Peringatan tahun ini menyoroti pentingnya pers yang sehat sebagai fondasi bangsa yang kuat. Pers tidak hanya berfungsi menyampaikan berita, tetapi juga berperan sebagai pengawas sosial, ruang dialog publik, serta penopang literasi informasi. Dalam konteks tersebut, profesionalisme jurnalis menjadi kunci untuk memastikan informasi yang beredar dapat dipertanggungjawabkan.
Perkembangan teknologi dan algoritma platform digital turut memengaruhi pola konsumsi berita masyarakat. Kecepatan distribusi informasi sering kali menguji ketelitian redaksi. Karena itu, penguatan verifikasi, keberimbangan sumber, dan kepatuhan pada kode etik jurnalistik menjadi agenda utama yang terus digaungkan dalam peringatan ini.

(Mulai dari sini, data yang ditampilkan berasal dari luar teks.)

(* ===== verification/HistoryLogic.v ===== *)
(** * History queries: Src/Core/Storage/history_logic.{hpp,cpp}

    The construction of the parameterised SELECT from an operator's filter
    object.  A JSON integer is read through [toDouble] as the code reads it,
    so it is rounded to 53 bits; a double is a [spec_float]. *)

From Stdlib Require Import SpecFloat.
From S2P Require Import Prelude Qt QtSample QMap Json.

Local Open Scope Z_scope.

Definition kFindLimitDefault : Z := 200.
Definition kFindLimitMax : Z := 5000.

(** [QVariant]s of the types bound. *)
Inductive variant := VInt (n : Z) | VLongLong (n : Z) | VString (s : qstr).

Record FindQuery := mkQuery { q_sql : qstr; q_binds : list variant }.

Definition asciiUpper (s : qstr) : qstr := map ascii_upper1 s.

(** [int] and [qint64] to [double], round to nearest even. *)
Definition double_of_Z (n : Z) : spec_float := binary_normalize 53 1024 n 0 false.

(** [static_cast<qint64>(d)] of a finite [d] in range, and the range test:
    [d < -2^63 || d >= 2^63], exact on the fraction [num / den]. *)
Definition cast_int64 (d : spec_float) : option Z :=
  match d with
  | S754_zero _ => Some 0
  | S754_finite s m e =>
      let num := (if s then Z.neg m else Z.pos m) * 2 ^ Z.max 0 e in
      let den := 2 ^ Z.max 0 (- e) in
      if (num <? - 2 ^ 63 * den) || (2 ^ 63 * den <=? num) then None else Some (Z.quot num den)
  | S754_infinity _ | S754_nan => None
  end.

Definition readInt64 (f : list (qstr * json)) (key : qstr) : option Z :=
  match value f key with
  | JInt n => cast_int64 (double_of_Z n)
  | JDouble d => cast_int64 d
  | _ => None
  end.

(** [static_cast<int>] of a [qint64]. *)

Record Builder := mkBuilder { b_sql : qstr; b_binds : list variant; b_ignored : list qstr }.

Definition addNumeric (f : list (qstr * json)) (key clause : qstr) (asInt : bool) (b : Builder) : Builder :=
  if negb (contains f key) then b
  else
    match readInt64 f key with
    | None => mkBuilder (b_sql b) (b_binds b) (b_ignored b ++ [key])
    | Some n =>
        mkBuilder (b_sql b ++ clause)
          (b_binds b ++ [if asInt then VInt (s32 n) else VLongLong n]) (b_ignored b)
    end.

(** One of the three text filters. *)
Definition addText (f : list (qstr * json)) (key clause : qstr) (g : qstr -> qstr) (b : Builder) : Builder :=
  if contains f key
  then mkBuilder (b_sql b ++ clause) (b_binds b ++ [VString (g (toString (value f key)))]) (b_ignored b)
  else b.

Definition find_limit (f : list (qstr * json)) : Z :=
  let limit := toInt kFindLimitDefault (value f (lit "limit")) in
  let limit := if limit <=? 0 then kFindLimitDefault else limit in
  if kFindLimitMax <? limit then kFindLimitMax else limit.

(** The query and [ignoredFilters]. *)
Definition buildFindQuery (f : list (qstr * json)) : FindQuery * list qstr :=
  let b := mkBuilder (lit "SELECT id, ts, method, host, port, path, status, size, tls, mime FROM rows WHERE 1=1") [] [] in
  let b := addText f (lit "method") (lit " AND UPPER(method) = ?") asciiUpper b in
  let b := addText f (lit "host") (lit " AND host LIKE ?") id b in
  let b := addText f (lit "path") (lit " AND path LIKE ?") id b in
  let b := addNumeric f (lit "status") (lit " AND status = ?") true b in
  let b := addNumeric f (lit "minSize") (lit " AND size >= ?") false b in
  let b := addNumeric f (lit "maxSize") (lit " AND size <= ?") false b in
  let b := addNumeric f (lit "sinceMs") (lit " AND ts >= ?") false b in
  (mkQuery (b_sql b ++ lit " ORDER BY id DESC" ++ lit " LIMIT ?") (b_binds b ++ [VInt (find_limit f)]),
   b_ignored b).

(** ** Correctness *)

(** Placeholders of a statement. *)
Definition markers (sql : qstr) : Z := zlen (List.filter (fun c => c =? 63) sql).

Lemma markers_app a b : markers (a ++ b) = markers a + markers b.
Proof. unfold markers. by rewrite List.filter_app, zlen_app. Qed.

(** Statement and values stay in step. *)
Definition in_step (b : Builder) : Prop := markers (b_sql b) = zlen (b_binds b).

Lemma addText_in_step f key clause g b : markers clause = 1 -> in_step b -> in_step (addText f key clause g b).
Proof.
  unfold in_step, addText. intros Hc Hb. destruct (contains f key); [|done].
  cbn [b_sql b_binds]. rewrite markers_app, Hc, Hb, zlen_app. done.
Qed.

Lemma addNumeric_in_step f key clause asInt b :
  markers clause = 1 -> in_step b -> in_step (addNumeric f key clause asInt b).
Proof.
  unfold in_step, addNumeric. intros Hc Hb. destruct (negb _); [done|]. destruct (readInt64 f key); [|done].
  cbn [b_sql b_binds]. rewrite markers_app, Hc, Hb, zlen_app. done.
Qed.

(** Two filter objects that make the same choices write the same statement. *)
Definition same_shape (b1 b2 : Builder) : Prop := b_sql b1 = b_sql b2.

Lemma addText_shape f1 f2 key clause g b1 b2 :
  contains f1 key = contains f2 key -> same_shape b1 b2 ->
  same_shape (addText f1 key clause g b1) (addText f2 key clause g b2).
Proof. unfold same_shape, addText. intros -> Hb. destruct (contains f2 key); [|done]. cbn. by rewrite Hb. Qed.

Definition readable (f : list (qstr * json)) (key : qstr) : bool :=
  contains f key && match readInt64 f key with Some _ => true | None => false end.

Lemma addNumeric_shape f1 f2 key clause asInt b1 b2 :
  readable f1 key = readable f2 key -> same_shape b1 b2 ->
  same_shape (addNumeric f1 key clause asInt b1) (addNumeric f2 key clause asInt b2).
Proof.
  unfold same_shape, addNumeric, readable. intros Hr Hb.
  destruct (contains f1 key), (contains f2 key), (readInt64 f1 key), (readInt64 f2 key); cbn in *; congruence.
Qed.

Definition text_keys : list qstr := [lit "method"; lit "host"; lit "path"].
Definition numeric_keys : list qstr := [lit "status"; lit "minSize"; lit "maxSize"; lit "sinceMs"].

Lemma addNumeric_ignored f key clause asInt b :
  b_ignored (addNumeric f key clause asInt b) =
    b_ignored b ++ List.filter (fun k => contains f k && negb (readable f k)) [key].
Proof.
  unfold addNumeric, readable. cbn [List.filter].
  destruct (contains f key), (readInt64 f key); cbn; by rewrite ?app_nil_r.
Qed.

Lemma addText_ignored f key clause g b : b_ignored (addText f key clause g b) = b_ignored b.
Proof. unfold addText. by destruct (contains f key). Qed.

Lemma find_limit_range f : 1 <= find_limit f <= kFindLimitMax.
Proof. unfold find_limit, kFindLimitDefault, kFindLimitMax. repeat case_match; to_prop; lia. Qed.

Lemma build_in_step f : markers (q_sql (fst (buildFindQuery f))) = zlen (q_binds (fst (buildFindQuery f))).
Proof.
  unfold buildFindQuery. cbn [fst q_sql q_binds]. rewrite !markers_app, zlen_app.
  match goal with |- markers (b_sql ?b) + _ = _ => assert (Hb : in_step b) end.
  { repeat first [apply addNumeric_in_step; [done|] | apply addText_in_step; [done|]]. done. }
  rewrite Hb. done.
Qed.

(** A history query cannot be injected into: filter objects that have the same
    keys with the same numeric ones readable get the same statement whatever
    their values; there is one bound value per placeholder, the limit bound
    last and between 1 and 5000; and the filters reported as ignored are
    exactly the numeric ones present but unreadable. *)
Theorem find_query_injection_safe f1 f2 :
  (forall k, k ∈ text_keys -> contains f1 k = contains f2 k) ->
  (forall k, k ∈ numeric_keys -> readable f1 k = readable f2 k) ->
  let '(q1, ignored1) := buildFindQuery f1 in
  let '(q2, _) := buildFindQuery f2 in
  q_sql q1 = q_sql q2 /\ markers (q_sql q1) = zlen (q_binds q1) /\
  (exists limit, last (q_binds q1) = Some (VInt limit) /\ 1 <= limit <= kFindLimitMax) /\
  ignored1 = List.filter (fun k => contains f1 k && negb (readable f1 k)) numeric_keys.
Proof.
  intros Ht Hn. pose proof (build_in_step f1) as Hstep. unfold buildFindQuery in *.
  cbn [fst q_sql q_binds] in *. split; [|split; [exact Hstep|split]].
  - f_equal.
    repeat first [apply addNumeric_shape; [apply Hn; repeat constructor|]
                 | apply addText_shape; [apply Ht; repeat constructor|]]. done.
  - exists (find_limit f1). rewrite last_snoc. split; [done|apply find_limit_range].
  - cbn [b_ignored]. rewrite !addNumeric_ignored, !addText_ignored. cbn [b_ignored app].
    rewrite <- !List.filter_app. done.
Qed.

Lemma find_query_injection_safe_witness :
  let f1 := object [(lit "host", JString (lit "x' OR 1=1 --")); (lit "status", JInt 200)] in
  let f2 := object [(lit "host", JString (lit "y")); (lit "status", JInt 404)] in
  (forall k, k ∈ text_keys -> contains f1 k = contains f2 k) /\
  (forall k, k ∈ numeric_keys -> readable f1 k = readable f2 k) /\
  q_sql (fst (buildFindQuery f1)) = q_sql (fst (buildFindQuery f2)).
Proof.
  intros f1 f2.
  assert (Ht : forall k, k ∈ text_keys -> contains f1 k = contains f2 k).
  { apply Forall_forall. repeat constructor. }
  assert (Hn : forall k, k ∈ numeric_keys -> readable f1 k = readable f2 k).
  { apply Forall_forall. repeat constructor. }
  split; [exact Ht|]. split; [exact Hn|].
  destruct (buildFindQuery f1) as [q1 i1] eqn:E1. destruct (buildFindQuery f2) as [q2 i2] eqn:E2.
  pose proof (find_query_injection_safe f1 f2 Ht Hn) as Hs. rewrite E1, E2 in Hs. apply Hs.
Defined.

(** An in-range status that does not fit [int] is bound truncated: status
    4294967496 queries status 200 and is not reported as ignored. *)
Theorem status_filter_truncated :
  let '(q, ignored) := buildFindQuery (object [(lit "status", JInt 4294967496)]) in
  q_binds q = [VInt 200; VInt 200] /\ ignored = [].
Proof. vm_compute. done. Qed.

Di berbagai daerah, peringatan Hari Pers Nasional juga dimaknai sebagai upaya memperkuat ekosistem pers lokal. Media daerah dinilai memiliki kedekatan dengan isu-isu masyarakat setempat, sehingga perannya krusial dalam menyuarakan kepentingan publik dan mendorong transparansi di tingkat lokal.

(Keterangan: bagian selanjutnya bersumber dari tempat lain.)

(** The body of the walk: one label, within the name's cap. *)
Definition append_label (d : bytes) (start len : nat) (qname : qstr) : option qstr :=
  if (length qname <? kMaxDnsNameChars)%nat then
    let q := if is_nil qname then [] else qname ++ [46] in
    let room := (kMaxDnsNameChars - length q)%nat in
    let n := (len `min` room)%nat in
    chars ← mapM (fun i => safeLabelChar <$> d !! (start + i)%nat) (seq 0 n);
    Some (q ++ chars)
  else Some qname.

(** How the walk over the labels ends. *)
Inductive Walk := Refused (qname : qstr) | Unterminated (qname : qstr) | Root (pos : nat) (qname : qstr).

Fixpoint walk (fuel : nat) (d : bytes) (pos : nat) (qname : qstr) : option Walk :=
  match fuel with
  | O => None
  | S fuel' =>
      if (pos <? length d)%nat then
        len ← d !! pos;
        if len =? 0 then Some (Root (S pos) qname)
        else if negb (Z.land len 192 =? 0) then Some (Refused qname)
        else if (length d <? pos + 1 + Z.to_nat len)%nat then Some (Refused qname)
        else
          qname' ← append_label d (pos + 1) (Z.to_nat len) qname;
          walk fuel' d (pos + 1 + Z.to_nat len) qname'
      else Some (Unterminated qname)
  end.

Definition noQuery : ParsedQuery := mkQuery false [] 0 0 0.

Definition parseDnsQuery (d : bytes) : option ParsedQuery :=
  if (length d <? 12)%nat then Some noQuery
  else
    flags ← d !! 2%nat;
    if negb (Z.land flags 128 =? 0) then Some noQuery
    else if negb (Z.land (Z.shiftr flags 3) 15 =? 0) then Some noQuery
    else
      qdcount ← be16 d 4;
      if negb (qdcount =? 1) then Some (mkQuery false [] 0 qdcount 0)
      else
        w ← walk (S (length d)) d 12 [];
        match w with
        | Refused qname | Unterminated qname => Some (mkQuery false qname 0 qdcount 0)
        | Root pos qname =>
            if (length d <? pos + 4)%nat then Some (mkQuery false qname 0 qdcount 0)
            else qtype ← be16 d pos; Some (mkQuery true qname (pos + 4) qdcount qtype)
        end.

(** The pattern [\A[0-9a-f]{16}\z]. *)
Definition is_lower_hex (c : Z) : bool := is_digit c || ((97 <=? c) && (c <=? 102)).
Definition hex16 (s : qstr) : bool := (length s =? 16)%nat && forallb is_lower_hex s.

(** [extractToken(qname)]; the empty string for none. *)
Definition dnsExtractToken `{QtText} (qname : qstr) : qstr :=
  let head := u_lower (match index_of 46 qname with Some (S n) => take (S n) qname | _ => qname end) in
  if hex16 head then head else [].

Definition qtypeName (qtype : Z) : qstr :=
  match qtype with
  | 1 => lit "A" | 2 => lit "NS" | 5 => lit "CNAME" | 6 => lit "SOA" | 12 => lit "PTR"
  | 15 => lit "MX" | 16 => lit "TXT" | 28 => lit "AAAA" | 33 => lit "SRV" | 255 => lit "ANY"
  | _ => lit "TYPE" ++ number 10 qtype
  end.

(** ** Answering *)

(** [m_answerIp.toIPv4Address()] and [toIPv6Address()]. *)
Record AnswerIp := mkAnswerIp { ip_v4 : Z; ip_v6 : bytes }.

Definition answer_a (ip : Z) : bytes :=
  [0; 1; 0; 1; 0; 0; 0; 30; 0; 4] ++
  [Z.land (Z.shiftr ip 24) 255; Z.land (Z.shiftr ip 16) 255; Z.land (Z.shiftr ip 8) 255; Z.land ip 255].
Definition answer_aaaa (ip : bytes) : bytes := [0; 28; 0; 1; 0; 0; 0; 30; 0; 16] ++ take 16 ip.

Definition answerFor (ip : AnswerIp) (qtype : Z) : bytes :=
  if (qtype =? 1) || (qtype =? 255) then answer_a (ip_v4 ip)
  else if qtype =? 28 then answer_aaaa (ip_v6 ip)
  else [].

(** [None] is a read out of bounds; [Some None] is okOut = false. *)
Definition buildResponse (ip : AnswerIp) (query : bytes) : option (option bytes) :=
  pq ← parseDnsQuery query;
  if negb (pq_valid pq) then Some None
  else
    id0 ← query !! 0%nat; id1 ← query !! 1%nat;
    let answer := answerFor ip (pq_qtype pq) in
    let haveAnswer := negb (is_nil answer) in
    Some (Some ([id0; id1; 132; 0; 0; 1; 0; if haveAnswer then 1 else 0; 0; 0; 0; 0]
                ++ mid query 12 (pq_questionEnd pq - 12)
                ++ (if haveAnswer then [192; 12] ++ answer else []))).

(** ** The wire format, as a specification *)

(** A label as it is sent: its length, then its octets. *)
Definition label_ok (l : bytes) : Prop := (1 <= length l <= 63)%nat.
Definition wire_label (l : bytes) : bytes := zlen l :: l.
Definition wire_name (labels : list bytes) : bytes := flat_map wire_label labels ++ [0].

(** The header of a standard query with one question. *)
Definition query_header (h : bytes) : Prop :=
  length h = 12%nat /\ Z.land (at_ h 2) 128 = 0 /\ Z.land (Z.shiftr (at_ h 2) 3) 15 = 0 /\
  at_ h 4 = 0 /\ at_ h 5 = 1.

(** The name that is logged. *)
Definition logged_name (labels : list bytes) : qstr :=
  take kMaxDnsNameChars (join [46] (map (map safeLabelChar) labels)).

(** ** The walk over the labels *)

Lemma mapM_read (f : Z -> Z) d a n : forall k, (a + k + n <= length d)%nat ->
  mapM (fun i => f <$> d !! (a + i)%nat) (seq k n) = Some (map f (take n (drop (a + k) d))).
Proof.
  induction n as [|n IH]; intros k Hk; cbn [seq mapM]; [by rewrite take_0|].
  destruct (lookup_lt_is_Some_2 d (a + k)) as [x Hx]; [lia|].
  rewrite Hx. cbn. rewrite IH by lia. cbn. rewrite (drop_S _ _ _ Hx). cbn. by rewrite Nat.add_succ_r.
Qed.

Selain itu, peningkatan kapasitas sumber daya manusia di bidang jurnalistik menjadi perhatian. Pelatihan berkelanjutan, adaptasi terhadap teknologi, serta pemahaman mendalam terhadap isu publik diharapkan mampu menjaga relevansi pers di tengah perubahan zaman.
Melalui peringatan hari pers nasional 2026, insan pers diharapkan terus menjaga independensi dan integritas. Dengan pers yang sehat, publik memperoleh informasi yang tepercaya, dan demokrasi dapat tumbuh secara berkelanjutan.